Stored items
(** [OnProcessState.Met]: an empty source becomes the one of the event. *)
Definition process_state_met (ConfigName Source : string) (State : PTPState) (ev : Event) (stats : EventStats) : bool :=
  if negb (eventHasPTPState (evData ev)) || evReset ev then false
  else if negb (str_eqb ConfigName (evCfgName ev)) then false
  else if negb (str_eqb Source "") && negb (str_eqb Source (evSource ev)) then false
  else
    let Source := if str_eqb Source "" then evSource ev else Source in
    process_state_qualified ConfigName Source State stats.

(** [OnProcessUp.Met] and [OnProcessDown.Met] differ in the status they wait for. *)
Definition process_status_met (wanted : Z) (ConfigName : string) (Source : EventSource) (ev : Event) : bool :=
  if eventEmpty ev then false
  else if negb (str_eqb Source "") && negb (str_eqb (evSource ev) Source) then false
  else if negb (str_eqb ConfigName "") && negb (str_eqb (evCfgName ev) ConfigName) then false
  else match evData ev with Some (EProcessStatus status) => status =? wanted | _ => false end.

Definition plugin_event_met (EventName : string) (ev : Event) : bool :=
  if eventEmpty ev then false
  else match evData ev with Some (EPlugin name) => str_eqb name EventName | _ => false end.

(** ** The loops of the composites *)

(** One child: a nil child is never met. *)
Definition child (f : Condition -> option (Condition * bool)) (o : option Condition) :
    option (option Condition * bool) :=
  match o with
  | None => Some (None, false)
  | Some c => '(c', b) ← f c; Some (Some c', b)
  end.

(** A child the composite does not evaluate, nil or of a type without the method, has
    the value [b]. *)
Definition child_unless (skip : Condition -> bool) (b : bool) (f : Condition -> option (Condition * bool))
    (o : option Condition) : option (option Condition * bool) :=
  match o with
  | Some c => if skip c then Some (o, b) else child f o
  | None => Some (o, b)
  end.

(** [if met { c.met[i] = true }]. *)
Definition remember (i : nat) (b : bool) (met : gmap nat bool) : gmap nat bool :=
  if b then <[i := true]> met else met.

(** The loop of [All.Met]: every child is evaluated, those that are met are remembered. *)
Definition all_loop (f : Condition -> option (Condition * bool)) :=
  fix go (i : nat) (l : list (option Condition)) (met : gmap nat bool) :
      option (list (option Condition) * gmap nat bool) :=
    match l with
    | [] => Some ([], met)
    | o :: l' =>
        r ← child f o;
        rest ← go (S i) l' (remember i r.2 met);
        Some (r.1 :: rest.1, rest.2)
    end.

(** The loop of [Any.Met] and of [Any.MetByCurrentState] stops at the first child met. *)
Definition any_loop (skip : Condition -> bool) (f : Condition -> option (Condition * bool)) :=
  fix go (l : list (option Condition)) : option (list (option Condition) * bool) :=
    match l with
    | [] => Some ([], false)
    | o :: l' =>
        r ← child_unless skip false f o;
        if (r.2 : bool) then Some (r.1 :: l', true)
        else rest ← go l'; Some (r.1 :: rest.1, rest.2)
    end.

(** [c.met[i]], on the nil map as well. *)
Definition is_met (met : gmap nat bool) (i : nat) : bool := default false (met !! i).

(** The types that implement [StateAwareCondition]. *)
Definition state_aware (c : Condition) : bool :=
  match c with OnPluginEvent _ | OnProcessDown _ _ => false | _ => true end.

(** The loop of [All.MetByCurrentState] returns at the first child that fails. *)
Definition all_state_loop (f : Condition -> option (Condition * bool)) (met : gmap nat bool) :=
  fix go (i : nat) (l : list (option Condition)) : option (list (option Condition) * bool) :=
    match l with
    | [] => Some ([], true)
    | o :: l' =>
        r ← child_unless (fun c => negb (state_aware c)) (is_met met i) f o;
        if (r.2 : bool) then rest ← go (S i) l'; Some (r.1 :: rest.1, rest.2)
        else Some (r.1 :: l', false)
    end.
(* ===== verification/Process.v ===== *)
(** * pkg/process: processes

    The lifecycle states of pkg/process/process.go with their printed names, and its
    interface [Process] as a type class: a type of processes with the methods the
    process manager calls, and [ProcessLaws], what the manager relies on. *)

From S2P Require Import Prelude Conditions.

Module Process.

Inductive State := Created | Starting | Running | Stopping | Stopped | Dead.

#[export] Instance State_eq_dec : EqDecision State.
Proof. solve_decision. Defined.

Definition State_eqb (a b : State) : bool := bool_decide (a = b).

Definition State_String (s : State) : string :=
  match s with
  | Created => "Created" | Starting => "Starting" | Running => "Running"
  | Stopping => "Stopping" | Stopped => "Stopped" | Dead => "Dead"
  end.

Lemma State_eqb_true a b : State_eqb a b = true <-> a = b.
Proof. apply bool_decide_eq_true. Qed.

End Process.

(** ** The interface *)

Class Process (P : Type) := {
  pName : P -> string;
  pConfigName : P -> string;
  pState : P -> Process.State;
  pConditions : P -> option (list (Conditions.Action * option Conditions.Condition));
  pSetConditions : option (list (Conditions.Action * option Conditions.Condition)) -> P -> P;
  pHasProfile : P -> bool;                 (* Profile() != nil *)
  pIsPtpProcess : P -> bool;               (* the type assertion p.( *ptpProcess ) *)
  pStart : P -> option string * P;
  pStop : P -> option P
}.

Class ProcessLaws (P : Type) `{Process P} := {
  law_start_name p : pName (pStart p).2 = pName p /\ pConfigName (pStart p).2 = pConfigName p;
  law_start_conditions p : pConditions (pStart p).2 = pConditions p;
  law_start p :
    match pState p with
    | Process.Starting | Process.Running => pStart p = (None, p)
    | Process.Stopping => (pStart p).1 <> None /\ (pStart p).2 = p
    | _ => (pStart p).1 = None /\ pState (pStart p).2 = Process.Starting
    end;
  law_stop p p' :
    pStop p = Some p' ->
    pState p' = match pState p with
                | Process.Starting | Process.Running => Process.Stopping
                | st => st
                end;
  law_conditions c p :
    pState (pSetConditions c p) = pState p
    /\ pName (pSetConditions c p) = pName p /\ pConfigName (pSetConditions c p) = pConfigName p
}.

[Work required]
Above are the records; from them, give again exactly the lines from the one containing "if b then <[i := true]> met else met." to the one containing "Definition any_loop (skip", both lines included, and nothing more.

[Answer box]
  if b then <[i := true]> met else met.

(** The loop of [All.Met]: every child is evaluated, those that are met are remembered. *)
Definition all_loop (f : Condition -> option (Condition * bool)) :=
  fix go (i : nat) (l : list (option Condition)) (met : gmap nat bool) :
      option (list (option Condition) * gmap nat bool) :=
    match l with
    | [] => Some ([], met)
    | o :: l' =>
        r ← child f o;
        rest ← go (S i) l' (remember i r.2 met);
        Some (r.1 :: rest.1, rest.2)
    end.

(** The loop of [Any.Met] and of [Any.MetByCurrentState] stops at the first child met. *)
Definition any_loop (skip : Condition -> bool) (f : Condition -> option (Condition * bool)) :=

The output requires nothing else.